=== SUPPLIED DATA ===

Lemma eval_p2pkh flags program sig key : len program = 20 -> len sig <= 520 -> len key <= 520 ->
  eval_script (mkEnv (p2pkh program) flags WitnessV0) [sig; key] legacy_exec =
    if bool_decide (hash160 key = program) then
      _ ← check_signature_encoding sig flags;
      b ← check_ecdsa sig key (p2pkh program) WitnessV0;
      Ok ([if (b : bool) then [x01] else []], legacy_exec)
    else Err ScriptError.Equalverify.
Proof.
  intros Hp Hs Hk. pose proof (run_p2pkh flags program sig key Hp Hk) as Hrun.
  unfold eval_script. cbn [env_sig_version env_script]. change (Bool.eqb _ _) with true.
  change (bool_decide (WitnessV0 <> Tapscript)) with true. run.
  rewrite (proj2 (Z.ltb_ge MAX_SCRIPT_SIZE _))
    by (unfold p2pkh; rewrite !len_app, Hp; vm_compute; congruence).
  change (mkMachine _ _ _ _ _ _) with (start [sig; key] legacy_exec). rewrite Hrun.
  case_bool_decide; [|done]. destruct (check_signature_encoding sig flags); [|done|done].
  by destruct (check_ecdsa sig key (p2pkh program) WitnessV0).
Qed.

Lemma p2wpkh_script_eq {E} program : len program = 20 -> p2wpkh_script (E:=E) program = Ok (p2pkh program).
Proof.
  intros Hp. unfold p2wpkh_script, WITNESS_V0_KEYHASH_SIZE. rewrite Hp. run.
  rewrite !len_app, Hp. done.
Qed.

Lemma execute_p2pkh flags program sig key : len program = 20 -> len sig <= 520 -> len key <= 520 ->
  execute_witness_script [sig; key] (p2pkh program) flags WitnessV0 legacy_exec =
    if bool_decide (hash160 key = program) then
      _ ← check_signature_encoding sig flags;
      b ← check_ecdsa sig key (p2pkh program) WitnessV0;
      if (b : bool) then Ok tt else Err ScriptError.EvalFalse
    else Err ScriptError.Equalverify.
Proof.
  intros Hp Hs Hk. unfold execute_witness_script.
  change (bool_decide (WitnessV0 <> Base)) with true. change (bool_decide (WitnessV0 = Tapscript)) with false. run.
  cbn [foldM]. unfold MAX_SCRIPT_ELEMENT_SIZE.
  rewrite !(proj2 (Z.ltb_ge 520 _)) by done. run.
  unfold Stack.from_items, MAX_SCRIPT_ELEMENT_SIZE. cbn [foldM]. rewrite !(proj2 (Z.leb_le _ 520)) by done. run.
  rewrite eval_p2pkh by done. case_bool_decide; [|done].
  destruct (check_signature_encoding sig flags); [|done|done]. run.
  destruct (check_ecdsa sig key (p2pkh program) WitnessV0) as [[]| |]; done.
Qed.

Lemma witness_program_v0 {E} program : len program = 20 ->
  witness_program (E:=E) (x00 :: x14 :: program) = Ok (Some (0, program)).
Proof.
  intros Hp. unfold witness_program. rewrite !len_cons, Hp.
  change ((20 + 1 + 1 <? _) || _) with false. cbv iota. change (bz x00 =? OP_0) with true. cbv zeta iota.
  change (bz x14) with 20. change (20 + 2 =? 20 + 1 + 1) with true. run. done.
Qed.

Lemma witness_program_v1 {E} key : len key = 32 ->
  witness_program (E:=E) (x51 :: x20 :: key) = Ok (Some (1, key)).
Proof.
  intros Hp. unfold witness_program. rewrite !len_cons, Hp.
  change ((32 + 1 + 1 <? _) || _) with false. cbv iota. change (bz x51 =? OP_0) with false.
  change ((OP_1 <=? bz x51) && (bz x51 <=? OP_16)) with true. cbv zeta iota.
  change (bz x20) with 32. change (32 + 2 =? 32 + 1 + 1) with true. run. done.
Qed.

Lemma eval_v1_program flags key : len key = 32 ->
  eval_script (mkEnv (x51 :: x20 :: key) flags Base) [] legacy_exec = Ok ([[x01]; key], legacy_exec).
Proof.
  intros Hp. set (script := x51 :: x20 :: key).
  assert (Hl : len script = 34) by (unfold script; rewrite !len_cons; lia).
  rewrite (eval_base flags Base script [] (set_stack (mach [[x01]] 0) ([[x01]] ++ [key]))); try done; [lia|].
  change (S (length script)) with (S (S (S (length key)))). unfold Reader.new.
  rewrite (run_plain_at _ _ true script [] x51 (x20 :: key)) by sides.
  change (bump true (bz x51) _) with (mach [] 0).
  assert (Hone : forall env i, execute env (mkOp (bz x51) [] i) true 0 (mach [] 0) = Ok (tt, mach [[x01]] 0))
    by (intros env i; unfold execute; dispatch; reflexivity).
  rewrite Hone. cbn [limit_stack continue]. change (MAX_STACK_SIZE <? _) with false. cbv iota. cbn [continue].
  assert (Hz : x20 = zb (len key)) by (by rewrite Hp). unfold script. rewrite Hz.
  apply (run_program_tail flags Base (length key) x51 key [[x01]]); done || lia.
Qed.

(** Spending a pay-to-witness-public-key-hash output. With WITNESS active and an empty
    scriptSig, the witness [signature; key] verifies exactly when the program is the HASH160
    of the key, the signature passes the encoding rules in force and signs the input under
    the implied P2PKH script with the BIP143 digest; each failure has its own error, and a
    program that reads as false (all zero) can never be spent. *)
Theorem p2wpkh_spend flags program sig key : flags_ok flags ->
  ScriptFlags.contains flags ScriptFlags.WITNESS = true ->
  len program = 20 -> len sig <= 520 -> len key <= 520 ->
  verify_script [] (x00 :: x14 :: program) [sig; key] flags =
    if negb (cast_to_bool program) then Err ScriptError.EvalFalse
    else if bool_decide (hash160 key = program) then
      _ ← check_signature_encoding sig flags;
      b ← check_ecdsa sig key (p2pkh program) WitnessV0;
      if (b : bool) then Ok tt else Err ScriptError.EvalFalse
    else Err ScriptError.Equalverify.
Proof.
  intros Hf Hw Hp Hs Hk. unfold verify_script. destruct (assert_flags flags Hf) as [-> ->]. run.
  rewrite eval_empty. run. assert (Hz : x14 = zb (len program)) by (by rewrite Hp).
  rewrite Hz at 1. rewrite eval_v0_program by lia. run.
  change (top_is_false [[]; program]) with (Ok (E:=ScriptError) (negb (cast_to_bool program))). run.
  destruct (cast_to_bool program); [|done]. cbn [negb]. rewrite Hw, (proj1 Hf Hw). cbn [andb].
  rewrite witness_program_v0 by done. run. unfold verify_witness_program, WITNESS_V0_KEYHASH_SIZE.
  rewrite Hp. change (20 =? WITNESS_V0_SCRIPTHASH_SIZE) with false. run.
  rewrite p2wpkh_script_eq by done. run. change (negb (len [sig; key] =? 2)) with false. cbv iota.
  rewrite execute_p2pkh by done. change (is_pay_to_script_hash _) with false.
  case_bool_decide; [|done]. destruct (check_signature_encoding sig flags); [|done|done]. run.
  by destruct (check_ecdsa sig key (p2pkh program) WitnessV0) as [[]| |].
Qed.

(** A taproot key-path spend. A version-1 output of 32 bytes, spent with an empty
    scriptSig and one witness item, optionally followed by an annex, verifies exactly when
    the item is a Schnorr signature by the output key over the BIP341 digest with that annex;
    where TAPROOT is not yet active it is anyone-can-spend. *)
Theorem taproot_key_path_spend flags key sig annex : flags_ok flags ->
  ScriptFlags.contains flags ScriptFlags.WITNESS = true -> len key = 32 ->
  cast_to_bool key = true -> (forall a, annex = Some a -> head a = Some ANNEX_TAG) ->
  verify_script [] (x51 :: x20 :: key) (sig :: option_list annex) flags =
    if ScriptFlags.contains flags ScriptFlags.TAPROOT
    then check_schnorr sig key KeyPath annex else Ok tt.
Proof.
  intros Hf Hw Hk Hb Ha. unfold verify_script. destruct (assert_flags flags Hf) as [-> ->]. run.
  rewrite eval_empty. run. rewrite eval_v1_program by done. run.
  change (top_is_false [[x01]; key]) with (Ok (E:=ScriptError) (negb (cast_to_bool key))). rewrite Hb. run.
  rewrite Hw, (proj1 Hf Hw). cbn [andb]. rewrite witness_program_v1 by done. run.
  unfold verify_witness_program. rewrite Hk. change (1 =? 0) with false. run. cbn [andb].
  change (is_pay_to_script_hash _) with false.
  destruct (ScriptFlags.contains flags ScriptFlags.TAPROOT) eqn:Ht; [|done]. cbn [negb].
  unfold verify_taproot. rewrite Ht. run.
  assert (Hstrip : strip_annex (sig :: option_list annex) = (annex, [sig])).
  { destruct annex as [a|]; [|done].
    change (strip_annex _) with (if bool_decide (head a = Some ANNEX_TAG) then (Some a, [sig]) else (None, [sig; a])).
    by rewrite bool_decide_eq_true_2 by (by apply Ha). }
  rewrite Hstrip, (proj2 (Z.eqb_neq _ 0)) by (rewrite len_cons; pose proof (len_nonneg (option_list annex)); lia).
  by destruct (check_schnorr sig key KeyPath annex) as [[]| |].
Qed.
End spends.

Lemma p2wpkh_spend_witness :
  let key := replicate 33 x02 in
  @verify_script prefix_hashes simple_encoding toy_secp echo_checker []
    (x00 :: x14 :: pad 20 key) [key; key] ScriptFlags.WITNESS = Panic /\
  @verify_script prefix_hashes simple_encoding toy_secp echo_checker []
    (x00 :: x14 :: pad 20 key) [key; key] (ScriptFlags.union ScriptFlags.P2SH ScriptFlags.WITNESS) = Ok tt.
Proof.
  split; [vm_compute; reflexivity|].
  rewrite (@p2wpkh_spend prefix_hashes prefix_hash_lengths simple_encoding toy_secp echo_checker).
  - vm_compute. reflexivity.
  - split; intros Hx; vm_compute in Hx |- *; congruence.
  - vm_compute. reflexivity.
  - vm_compute. reflexivity.
  - vm_compute. congruence.
  - vm_compute. congruence.
Defined.

Lemma taproot_key_path_spend_witness :
  let key := replicate 32 x03 in
  @verify_script prefix_hashes simple_encoding toy_secp echo_checker []
    (x51 :: x20 :: key) [key; [x50; x00]] ScriptFlags.MANDATORY = Ok tt.
Proof.
  cbv zeta. change [replicate 32 x03; [x50; x00]] with (replicate 32 x03 :: option_list (Some [x50; x00])).
  rewrite (@taproot_key_path_spend prefix_hashes simple_encoding toy_secp).
  - vm_compute. reflexivity.
  - split; intros Hx; vm_compute in Hx |- *; congruence.
  - vm_compute. reflexivity.
  - vm_compute. reflexivity.
  - vm_compute. reflexivity.
  - intros a [= <-]. reflexivity.
Defined.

===

- ACTIVITY
Among the lines above, repeat exactly those from the line with "Lemma execute_p2pkh flags" to the line with "rewrite !(proj2 (Z.ltb_ge", counting both ends.

- TASK RESPONSE
Lemma execute_p2pkh flags program sig key : len program = 20 -> len sig <= 520 -> len key <= 520 ->
  execute_witness_script [sig; key] (p2pkh program) flags WitnessV0 legacy_exec =
    if bool_decide (hash160 key = program) then
      _ ← check_signature_encoding sig flags;
      b ← check_ecdsa sig key (p2pkh program) WitnessV0;
      if (b : bool) then Ok tt else Err ScriptError.EvalFalse
    else Err ScriptError.Equalverify.
Proof.
  intros Hp Hs Hk. unfold execute_witness_script.
  change (bool_decide (WitnessV0 <> Base)) with true. change (bool_decide (WitnessV0 = Tapscript)) with false. run.
  cbn [foldM]. unfold MAX_SCRIPT_ELEMENT_SIZE.
  rewrite !(proj2 (Z.ltb_ge 520 _)) by done. run.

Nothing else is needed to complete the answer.